Si è conclusa da poco la Conferenza Internazionale sulla Popolazione e lo Sviluppo (ICPD25) convocata a Nairobi a 25 anni dalla conferenza del Cairo che provò a porre quelle stesse questioni alla Comunità Internazionale in una fase storica di grandi cambiamenti geopolitici e in cui gli abitanti del pianeta erano due miliardi in meno. Per tre giorni quasi 10mila persone si sono incontrate per condividere prospettive e problemi sul futuro del pianeta facendo tesoro delle esperienze del passato e del fatto che in un quarto di secolo il progresso resta comunque molto limitato e circoscritto ad alcune zone del mondo. Sebbene il numero totale degli impegni presi dai partecipanti sorpassi le 1200 promesse, tutti i presenti hanno concordato sulla necessità di raggiungere (almeno) cinque “zero”:

  • Zero ostacoli alla contraccezione e all’assistenza sanitaria riproduttiva.
  • Zero decessi prevenibili in gravidanza e parto.
  • Zero violenza di genere, aggressioni e abusi.
  • Zero matrimoni di bambini.
  • Zero casi di mutilazione genitale femminile.

Non molti governi tra cui però Austria, Canada, Danimarca, Finlandia, Francia, Germania, Islanda, Italia, Paesi Bassi, Norvegia, Svezia e Regno Unito, insieme alla Commissione europea, hanno stanziato circa 1 miliardo di dollari per far sì che dalle parole si passi ai fatti.
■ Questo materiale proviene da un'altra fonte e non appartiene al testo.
(* ===== verification/Quoter.v ===== *)
(** * The quote engine ([internal/quoter])

    [QuoteAmount] prices a rupiah amount in USDC minor units, [Issue] signs and
    persists the quote, [Verify] checks signature and expiry.  The clock of a
    [Quoter] is the injected [now] function. *)

From Stdlib Require Import QArith_base Qround Qfield.
From S2P Require Import Prelude GoStr Sha256 MockBank Models World Queries.

(** ** types.go, provider.go *)

Definition PairUSDCIDR : string := "USDC/IDR".

(** The rational [Num / 10^Scale]; an [int64] and an [int16]. *)
Record Rate := mkRate { Num : Z; Scale : Z }.

Record Quote := mkIssued {
  ID : uuid; Pair : string; QRate : Rate; SpreadBps : Z; ExpiresAt : Z;
  Signature : string; AmountIDR : Z; AmountUSDC : Z; CreatedAt : Z
}.

Definition ErrPairUnknown : err := ErrSentinel "quoter: pair not supported by provider".

(** The [Provider] interface. *)
Definition Provider : Type := string -> M Rate.

Definition MockProvider : Type := gmap string Rate.

(** The copy of the map: values are not shared. *)
Definition NewMockProvider (rates : gmap string Rate) : MockProvider := rates.

Definition DefaultMockRates : gmap string Rate := {[ PairUSDCIDR := mkRate 16200 0 ]}.

Definition MockProvider_Rate (m : MockProvider) : Provider := fun pair =>
  match m !! pair with
  | None => throw ErrPairUnknown
  | Some r => mret r
  end.

(** ** quoter.go *)

Definition USDCDecimals : Z := 6.

Definition ErrAmountNonPositive : err := ErrSentinel "quoter: amount must be positive".
Definition ErrInvalidRate : err := ErrSentinel "quoter: rate must be positive".
Definition ErrInvalidSpread : err := ErrSentinel "quoter: spread_bps must be in [0, 10000]".
Definition ErrBadSignature : err := ErrSentinel "quoter: quote signature does not verify".
Definition ErrQuoteExpired : err := ErrSentinel "quoter: quote is expired".

Record Quoter := mkQuoter {
  qr_pool : bool;
  qr_provider : Provider;
  qr_signingKey : string;
  qr_ttl : Z;
  qr_spreadBps : Z;
  qr_now : M Z
}.

Record Options := mkOptions { opt_TTL : Z; opt_SpreadBps : Z; opt_Now : option (M Z) }.

(** [pool] tells whether the pool is non-nil. *)
Definition New (pool : bool) (provider : Provider) (signingKey : string) (opts : Options) : Quoter :=
  mkQuoter pool provider signingKey
    (if opt_TTL opts <=? 0 then 60 * ns_per_s else opt_TTL opts)
    (opt_SpreadBps opts)
    (match opt_Now opts with None => get_now | Some f => f end).

(** The [int64] loop of [pow10]; a negative [n] runs it zero times. *)
Definition pow10 (n : Z) : Z := Nat.iter (Z.to_nat n) (fun r => wrap64 (r * 10)) 1.

Definition QuoteAmount (amountIDR : Z) (rate : Rate) (spreadBps : Z) : res Z :=
  if amountIDR <=? 0 then Err ErrAmountNonPositive
  else if Num rate <=? 0 then Err ErrInvalidRate
  else if (spreadBps <? 0) || (10000 <? spreadBps) then Err ErrInvalidSpread
  else
    let num := amountIDR * pow10 USDCDecimals * 10000 in
    let effRate0 := Num rate * (10000 - spreadBps) in
    let effRate := if 0 <? Scale rate then effRate0 * pow10 (Scale rate) else effRate0 in
    if effRate =? 0 then Err ErrInvalidRate
    else
      let out := Z.quot num effRate in
      if negb (is_int64 out) then Err (ErrMsg "quoter: computed amount overflows int64")
      else if out <=? 0 then Err (ErrMsg "quoter: computed amount rounds to zero")
      else Ok out.

(** The text the signature covers. *)
Definition canonical (q : Quote) : string :=
  "v1" +:+ newline +:+ Pair q
  +:+ newline +:+ FormatInt (Num (QRate q))
  +:+ newline +:+ FormatInt (Scale (QRate q))
  +:+ newline +:+ FormatInt (SpreadBps q)
  +:+ newline +:+ FormatInt (AmountIDR q)
  +:+ newline +:+ FormatInt (AmountUSDC q)
  +:+ newline +:+ FormatInt (ExpiresAt q / ns_per_s).

Definition signQuote (key : string) (q : Quote) : string := hmac_sha256 key (canonical q).

Section quoter.
Context `{Env} (q : Quoter).

Definition set_signature (qt : Quote) (sig : string) : Quote :=
  mkIssued (ID qt) (Pair qt) (QRate qt) (SpreadBps qt) (ExpiresAt qt) sig (AmountIDR qt)
    (AmountUSDC qt) (CreatedAt qt).

Definition set_row (qt : Quote) (row : Models.Quote) : Quote :=
  mkIssued (q_id row) (Pair qt) (QRate qt) (SpreadBps qt) (ExpiresAt qt) (Signature qt) (AmountIDR qt)
    (AmountUSDC qt) (q_created_at row).

Definition Issue (pair : string) (amountIDR : Z) : M Quote :=
  if amountIDR <=? 0 then throw ErrAmountNonPositive
  else if (qr_spreadBps q <? 0) || (10000 <? qr_spreadBps q) then throw ErrInvalidSpread
  else
    rate ← map_err (ErrWrap "fetch rate") (qr_provider q pair);
    if Num rate <=? 0 then throw ErrInvalidRate
    else
      amountUSDC ← lift_res (QuoteAmount amountIDR rate (qr_spreadBps q));
      now ← qr_now q;
      let expires := now + qr_ttl q in
      id ← draw_uuid;
      let qt0 := mkIssued id pair rate (qr_spreadBps q) expires "" amountIDR amountUSDC now in
      let qt := set_signature qt0 (signQuote (qr_signingKey q) qt0) in
      if qr_pool q then
        row ← map_err (ErrWrap "persist quote")
          (CreateQuote pair (Num rate) (Scale rate) (qr_spreadBps q) expires (Signature qt));
        mret (set_row qt row)
      else mret qt.

Definition Verify (qt : Quote) : M unit :=
  if negb (String.eqb (signQuote (qr_signingKey q) qt) (Signature qt)) then throw ErrBadSignature
  else
    now ← qr_now q;
    if negb (now <? ExpiresAt qt) then throw ErrQuoteExpired
    else mret tt.
End quoter.

(** ** Lemmas *)

(** [pow10] is exact up to the largest power of ten an [int64] holds, which
    covers every scale the schema admits. *)
Lemma int64_pow10 n : 0 <= n <= 18 -> pow10 n = 10 ^ n.
Proof.
  intros Hn. unfold pow10. rewrite <- (Z2Nat.id n) at 2 by lia.
  assert (Hk : (Z.to_nat n <= 18)%nat) by lia. generalize dependent (Z.to_nat n). clear n Hn. intros k Hk.
  induction k as [|k IH]; [done|]. change (Nat.iter (S k) ?f 1) with (f (Nat.iter k f 1)). cbv beta.
  rewrite IH by lia. rewrite Nat2Z.inj_succ, Z.pow_succ_r, Z.mul_comm by lia. apply wrap64_id, is_int64_spec.
  pose proof (Z.pow_pos_nonneg 10 (Z.of_nat k) ltac:(lia) ltac:(lia)).
  pose proof (Z.pow_le_mono_r 10 (Z.of_nat k) 17 ltac:(lia) ltac:(lia)).
  unfold int64_min, int64_max. lia.
Qed.

(** What the code divides by: the rate times the spread's rest, and the power of ten
    for the scale, which a rate of [Num / 10^Scale] would have on the other side. *)
Definition price_denominator (rate : Rate) (spreadBps : Z) : Z :=
  Num rate * (10000 - spreadBps) * 10 ^ Scale rate.

Lemma price_denominator_pos rate s :
  0 < Num rate -> s < 10000 -> 0 <= Scale rate -> 0 < price_denominator rate s.
Proof.
  intros. unfold price_denominator. pose proof (Z.pow_pos_nonneg 10 (Scale rate) ltac:(lia) ltac:(lia)).
  repeat apply Z.mul_pos_pos; lia.
Qed.

Lemma quot_iff a b v : 0 <= a -> 0 < b -> (Z.quot a b = v <-> v * b <= a < (v + 1) * b).
Proof.
  intros. rewrite Z.quot_div_nonneg by lia. split.
  - intros <-. pose proof (Z.mul_div_le a b). pose proof (Z.mul_succ_div_gt a b). nia.
  - intros. symmetry. apply (Z.div_unique a b v (a - v * b)); [left; lia|lia].
Qed.

Lemma quote_amount_iff idr rate s v :
  0 < idr -> 0 < Num rate -> 0 <= s < 10000 -> 0 <= Scale rate <= 18 ->
  QuoteAmount idr rate s = Ok v <->
  (0 < v <= int64_max /\
   v * price_denominator rate s <= idr * 10 ^ 10 < (v + 1) * price_denominator rate s).
Proof.
  intros Hi Hr Hs Hsc. pose proof (price_denominator_pos rate s ltac:(lia) ltac:(lia) ltac:(lia)) as Hd.
  rewrite <- quot_iff by lia. unfold QuoteAmount. rewrite (int64_pow10 USDCDecimals) by (unfold USDCDecimals; lia).
  replace (if 0 <? Scale rate then _ else _) with (price_denominator rate s).
  2: { unfold price_denominator. destruct (Z.ltb_spec 0 (Scale rate)); [by rewrite int64_pow10 by lia|].
       replace (Scale rate) with 0 by lia. lia. }
  replace (idr * 10 ^ USDCDecimals * 10000) with (idr * 10 ^ 10) by (unfold USDCDecimals; lia).
  rewrite (proj2 (Z.leb_gt idr 0)), (proj2 (Z.leb_gt (Num rate) 0)) by lia.
  rewrite (proj2 (Z.ltb_ge s 0)), (proj2 (Z.ltb_ge 10000 s)) by lia. simpl orb. cbv iota.
  rewrite (proj2 (Z.eqb_neq (price_denominator rate s) 0)) by lia.
  set (out := Z.quot _ _). destruct (is_int64 out) eqn:E64; simpl negb; cbv iota.
  - apply is_int64_spec in E64. destruct (Z.leb_spec out 0); split; intros Ho; simplify_eq; naive_solver lia.
  - split; [done|]. intros [? <-]. assert (is_int64 out = true) by (apply is_int64_spec; unfold int64_min, int64_max in *; lia).
    congruence.
Qed.

Lemma canonical_inj q q' :
  canonical q = canonical q' ->
  Pair q = Pair q' /\ QRate q = QRate q' /\ SpreadBps q = SpreadBps q' /\ AmountIDR q = AmountIDR q' /\
  AmountUSDC q = AmountUSDC q' /\ ExpiresAt q / ns_per_s = ExpiresAt q' / ns_per_s.
Proof.
  assert (Hnl : forall z, no_byte (Ascii.ascii_of_N 10) (FormatInt z))
    by (intros z; by apply no_byte_FormatInt).
  assert (Hcons : forall s, newline +:+ s = String (Ascii.ascii_of_N 10) s) by done.
  unfold canonical. rewrite !Hcons. set (nl := Ascii.ascii_of_N 10) in *.
  assert (Hassoc : forall a c s t, a +:+ String c (s +:+ t) = (a +:+ String c s) +:+ t).
  { intros a c s t. change (String c (s +:+ t)) with (String c s +:+ t). apply string_app_assoc. }
  rewrite !Hassoc. intros E.
  do 6 (apply split_last_byte in E as [E ?%FormatInt_inj]; [|done..]).
  assert (HP : Pair q = Pair q') by (by injection E).
  destruct (QRate q), (QRate q'). simpl in *. naive_solver.
Qed.

(** What an accepted signature says, whatever the clock. *)
Lemma verify_signature q qt w :
  (Verify q qt w).1 = Ok tt -> Signature qt = signQuote (qr_signingKey q) qt.
Proof.
  unfold Verify. destruct (String.eqb_spec (signQuote (qr_signingKey q) qt) (Signature qt)) as [->|]; [done|].
  simpl. discriminate.
Qed.

Lemma verify_signed q qt w :
  qr_now q = get_now -> Signature qt = signQuote (qr_signingKey q) qt ->
  (Verify q qt w).1 = if w_now w <? ExpiresAt qt then Ok tt else Err ErrQuoteExpired.
Proof.
  intros Hn Hs. unfold Verify. rewrite Hn, <- Hs, String.eqb_refl. cbn [negb].
  unfold mbind, M_bind, get_now. cbn [negb]. destruct (w_now w <? ExpiresAt qt); reflexivity.
Qed.

Lemma quote_amount_guards idr rate s v :
  QuoteAmount idr rate s = Ok v -> 0 < idr /\ 0 < Num rate /\ 0 <= s <= 10000.
Proof.
  unfold QuoteAmount. destruct (idr <=? 0) eqn:?; [done|]. destruct (Num rate <=? 0) eqn:?; [done|].
  destruct ((s <? 0) || (10000 <? s)) eqn:?; [done|]. bools. lia.
Qed.

(** [QuoteAmount] on valid inputs, given the quotient. *)
Definition priced (p : Z) : res Z :=
  if int64_max <? p then Err (ErrMsg "quoter: computed amount overflows int64")
  else if p <=? 0 then Err (ErrMsg "quoter: computed amount rounds to zero")
  else Ok p.

Lemma quote_amount_priced idr rate s :
  0 < idr -> 0 < Num rate -> 0 <= s < 10000 -> 0 <= Scale rate <= 18 ->
  QuoteAmount idr rate s = priced (idr * 10 ^ 10 / price_denominator rate s).
Proof.
  intros Hi Hr Hs Hsc. pose proof (price_denominator_pos rate s ltac:(lia) ltac:(lia) ltac:(lia)) as Hd.
  unfold QuoteAmount. rewrite (int64_pow10 USDCDecimals) by (unfold USDCDecimals; lia).
  replace (if 0 <? Scale rate then _ else _) with (price_denominator rate s).
  2: { unfold price_denominator. destruct (Z.ltb_spec 0 (Scale rate)); [by rewrite int64_pow10 by lia|].
       replace (Scale rate) with 0 by lia. lia. }
  replace (idr * 10 ^ USDCDecimals * 10000) with (idr * 10 ^ 10) by (unfold USDCDecimals; lia).
  rewrite (proj2 (Z.leb_gt idr 0)), (proj2 (Z.leb_gt (Num rate) 0)) by lia.
  rewrite (proj2 (Z.ltb_ge s 0)), (proj2 (Z.ltb_ge 10000 s)) by lia. simpl orb. cbv iota.
  rewrite (proj2 (Z.eqb_neq (price_denominator rate s) 0)), Z.quot_div_nonneg by lia.
  pose proof (Z.div_pos (idr * 10 ^ 10) (price_denominator rate s) ltac:(lia) Hd). unfold priced.
  set (out := _ / _) in *. destruct (is_int64 out) eqn:E64; simpl negb; cbv iota.
  - apply is_int64_spec in E64. by rewrite (proj2 (Z.ltb_ge _ _)) by lia.
  - apply not_true_iff_false in E64. rewrite is_int64_spec in E64. rewrite (proj2 (Z.ltb_lt _ _)); [done|].
    unfold int64_min in E64. lia.
Qed.

(** The price as types.go documents it: rupiah per USDC is the rational
    [Num / 10^Scale], of which the spread keeps [10000 - s] parts in 10000; the amount
    over that, in USDC units of [10^-6]. *)
Definition documented_price (idr : Z) (rate : Rate) (s : Z) : Q :=
  (inject_Z idr * inject_Z (10 ^ 6) /
   ((inject_Z (Num rate) / inject_Z (10 ^ Scale rate)) * (inject_Z (10000 - s) / inject_Z 10000)))%Q.

Lemma documented_quotient idr rate s :
  0 < Num rate -> 0 <= s < 10000 -> 0 <= Scale rate ->
  Qfloor (documented_price idr rate s / inject_Z (10 ^ (2 * Scale rate)))%Q = idr * 10 ^ 10 / price_denominator rate s.
Proof.
  intros Hr Hs Hsc. rewrite Zdiv_Qdiv. apply Qfloor_comp. unfold documented_price, price_denominator.
  replace (2 * Scale rate) with (Scale rate + Scale rate) by lia. rewrite Z.pow_add_r by lia.
  pose proof (Z.pow_pos_nonneg 10 (Scale rate) ltac:(lia) ltac:(lia)) as Hp.
  change (10 ^ 10) with (10 ^ 6 * 10000). set (t := 10 ^ Scale rate) in *. set (m := 10 ^ 6). rewrite !inject_Z_mult.
  assert (forall z : Z, 0 < z -> ~ (inject_Z z == 0)%Q) as Hnz
    by (intros z Hz E; unfold Qeq, inject_Z in E; simpl in E; lia).
  field. split_and!; apply Hnz; lia.
Qed.

Lemma Qdiv_one (q : Q) : (q / inject_Z (10 ^ (2 * 0)) == q)%Q.
Proof. change (inject_Z (10 ^ (2 * 0))) with 1%Q. field. Qed.

Section theorems.
Context `{Env}.

(** C32: What a quote costs against the rate as documented, rupiah per USDC being
    [Num / 10^Scale]: for a positive amount and rate, a spread below 100% and a scale
    the schema admits, [QuoteAmount] returns the documented price divided by
    [10^(2 * Scale)], rounded down, or an error when that is zero or no [int64].  So
    at whole-rupiah rates the price is exactly the documented one rounded down, and at
    every other rate it is too low by that power of ten. *)
Theorem QuoteAmount_price idr rate s :
  0 < idr -> 0 < Num rate -> 0 <= s < 10000 -> 0 <= Scale rate <= 18 ->
  QuoteAmount idr rate s = priced (Qfloor (documented_price idr rate s / inject_Z (10 ^ (2 * Scale rate)))%Q) /\
  (Scale rate = 0 -> QuoteAmount idr rate s = priced (Qfloor (documented_price idr rate s))).
Proof.
  intros Hi Hr Hs Hsc. pose proof (quote_amount_priced idr rate s Hi Hr Hs Hsc) as E.
  rewrite <- documented_quotient in E by lia. split; [done|]. intros E0. rewrite E, E0.
  f_equal. apply Qfloor_comp, Qdiv_one.
Qed.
Gli USA hanno pensato bene di boicottare la conferenza sponsorizzando un incontro dei movimenti anti-aborto di mezzo mondo (ricco) e mettendo insieme una decina di paesi (Brasile, Bielorussia, Egitto, Haiti, Ungheria, Libia, Polonia, Senegal, Saint Lucia e Uganda) a sostegno di una contro-dichiarazione che affermava che l’aborto non era una politica di pianificazione famigliare – cosa che naturalmente nessuno ha mai affermato.

Anche il settore privato è intervenuto: Child’s Investment Fund (CIF), The Ford Foundation, Johnson & Johnson, Philips, World Vision e molte altre organizzazioni si sono impegnate a raccogliere circa 8 miliardi di dollari.

Un’importante serie di promesse che se mantenute consentiranno di far fare significativi passi avanti verso gli obiettivi fissati. Secondo le stime dell’agenzia ONU per la popolazione, UNFPA, occorrono almeno due miliardi e mezzo per i prossimi 10 anni per essere pronti a rispettare gli impegni presi relativamente agli obiettivi dello sviluppo sostenibile che hanno come soggetto e oggetto le donne e le bambine.

Storytelling o non storytelling questa è la drammatica, e spesso tragica, urgenza per i prossimi anni: abbattere gli ostacoli sociali, economici, culturali e politici per far sì che la metà dell’umanità non sia più discriminata e violata. Sarebbe anche un altro investimento per contenere l’aggressione all’ambiente e promuovere pace e sicurezza internazionali.